• Task objective:
What is the count of lines below that include "ObjectRecord"? Reply with nothing else.

---------- Entries shown

(* ===== verification/Cleanup.v ===== *)
(** * The clean-up of the qualification client removes its own objects

    [Scenarios.cleanup_session] on the device of [Sessions], through the encrypted
    session: its commands are answered by the dispatcher, and when it is done the
    device holds exactly the objects that the client does not own. *)

From S2P Require Import Prelude Error Io Frame Firmware Algorithm Capability Protocol KeyCore.
From S2P Require Import Wire Objects Authorization SessionObjects Requests SecureChannel.
From S2P Require Import DeviceState ObjectStore ObjectCommands KeyUse Wrapping Attestation.
From S2P Require Import SessionObjectCommands Dispatch CommandEffects StoreProperties.
From S2P Require Import QueryProperties DeviceInvariant Sessions SessionSteps HostSession.
From S2P Require Import InProcess HostRequests Credentials Scenarios ClientRuns ClientCommands.

Section cleanup.
Context `{Build} `{HX : X509} `{Der} `{Fuel} `{!ChannelLaws}.

#[local] Existing Instance no_hooks.

(** ** The client *)

(** An object that the clean-up may see and takes for its own. *)
Definition owns (auth : SessionAuthorization) (r : ObjectRecord) : bool :=
  can_see auth (info r) && owned_label (label (info r)).

(** The rights it needs: to delete its own objects. *)
Definition may_delete (d : Device) (auth : SessionAuthorization) : Prop :=
  map_Forall (λ k r, owns auth r = true →
    contains (session_capabilities auth) (ObjectTypes.deletion_capability (key_type k)) = true) (objects d).

Lemma until_zero_zeros l n : until_zero (l ++ zeros n) = until_zero l.
Proof.
  induction l as [|b l IH]; cbn [app until_zero]; [|by rewrite IH].
  unfold zeros. by destruct (Z.to_nat n).
Qed.

(** The label of the description. *)
Lemma info_label i :
  info_ok i → len (label i) ≤ LABEL_LENGTH →
  ∃ padded, slice (E := string) (info_layout i) 18 58 = Ok padded ∧
    owned_label padded = owned_label (label i).
Proof.
  intros Hi Hl. exists (label i ++ zeros (LABEL_LENGTH - len (label i))). split.
  - eapply (slice_parts _ (to_bytes (capabilities i) ++ u16_to_be_bytes (id i) ++
      u16_to_be_bytes (length i) ++ u16_to_be_bytes (domains i) ++
      [ObjectTypes.to_byte (object_type i); algorithm i; sequence i; origin i]) _
      (to_bytes (delegated_capabilities i))).
    + unfold info_layout. by rewrite <- !app_assoc.
    + rewrite !len_app, len_to_bytes, !len_u16_to_be_bytes by apply Hi. done.
    + rewrite !len_app, len_to_bytes, !len_u16_to_be_bytes, len_zeros by (apply Hi || lia).
      change (len [_; _; _; _]) with 4. unfold LABEL_LENGTH in *. lia.
  - unfold owned_label. by rewrite until_zero_zeros.
Qed.

Lemma cleanup_object_run d w h auth k r :
  steady_clock → serving d w h auth → typed_objects d → may_delete d auth →
  objects d !! k = Some r → can_see auth (info r) = true →
  ∃ h' d' w', cleanup_object k ((d, w), h) = (Ok (owns auth r), ((d', w'), h')) ∧
    objects d' = (if owns auth r then delete k (objects d) else objects d) ∧ serving d' w' h' auth.
Proof.
  intros Hclock Hs Ht Hdel Hk Hc. destruct (Ht _ _ Hk) as [[Hkey Hvalid] Hok].
  destruct (query_handled _ _ _ _ _ _ _ _ Hclock Hs (handled_info d auth k r Ht Hk Hc))
    as (h1 & d1 & w1 & Hx1 & Ho1%only_sessions_objects & Hs1). specialize (Hs1 ltac:(done) ltac:(done)).
  assert (info_ok (shown (info r))) as Hshown.
  { destruct Hok. split; try done; by apply retain_ok. }
  destruct (info_label _ Hshown (valid_label _ Hvalid)) as (padded & Hslice & Howned).
  unfold cleanup_object. rewrite (eff_run _ _ _ _ _ Hx1).
  assert (len (info_layout (shown (info r))) = 66) as H66
    by (apply len_info_layout; [apply Hshown..|by apply valid_label]).
  rewrite (eff_run _ _ _ tt ((d1, w1), h1)) by (unfold check; by rewrite H66).
  rewrite (lift_run _ _ _ padded) by done. rewrite Howned.
  unfold owns. rewrite Hc. cbn [andb label shown set_capabilities].
  destruct (owned_label (label (info r))) eqn:Hl.
  - destruct (delete_object_run d1 w1 h1 auth k r) as (h2 & d2 & w2 & Hx2 & Ho2%only_sessions_objects & Hs2);
      [done..|by unfold typed_objects; rewrite Ho1|by rewrite Ho1|done| |].
    { apply (Hdel _ _ Hk). unfold owns. by rewrite Hc, Hl. }
    exists h2, d2, w2. split; [by rewrite (eff_run _ _ _ _ _ Hx2)|]. split; [|done].
    rewrite Ho2. cbn. by rewrite Ho1.
  - by exists h1, d1, w1.
Qed.

(** *** The loop *)

(** The objects among the given keys that the clean-up owns. *)
Definition owned_among (auth : SessionAuthorization) (keys : list ObjectKey)
    (objects : gmap ObjectKey ObjectRecord) : gmap ObjectKey ObjectRecord :=
  filter (λ p, p.1 ∈ keys ∧ owns auth p.2 = true) objects.
Definition others (auth : SessionAuthorization) (keys : list ObjectKey)
    (objects : gmap ObjectKey ObjectRecord) : gmap ObjectKey ObjectRecord :=
  filter (λ p, ¬ (p.1 ∈ keys ∧ owns auth p.2 = true)) objects.

Lemma others_owned auth k r keys o :
  o !! k = Some r → owns auth r = true → others auth (k :: keys) o = others auth keys (delete k o).
Proof.
  intros Hk Ho. apply map_eq. intros j. apply option_eq. intros r'. unfold others.
  rewrite !map_lookup_filter_Some, lookup_delete_Some. cbn [fst snd]. rewrite elem_of_cons.
  destruct (decide (j = k)) as [->|]; naive_solver.
Qed.

Lemma owned_kept auth k r keys (o : gmap ObjectKey ObjectRecord) j r' :
  o !! k = Some r → owns auth r = false → o !! j = Some r' →
  (j ∈ k :: keys ∧ owns auth r' = true) ↔ (j ∈ keys ∧ owns auth r' = true).
Proof.
  intros Hk Ho Hj. rewrite elem_of_cons. split; [|tauto].
  intros [[->|Hin] Hr]; [|done]. congruence.
Qed.

Lemma others_kept auth k r keys o :
  o !! k = Some r → owns auth r = false → others auth (k :: keys) o = others auth keys o.
Proof.
  intros Hk Ho. apply map_filter_ext. intros j r' Hj. cbn [fst snd].
  by rewrite (owned_kept _ _ _ keys _ _ _ Hk Ho Hj).
Qed.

--------------------

• Exercise output:
4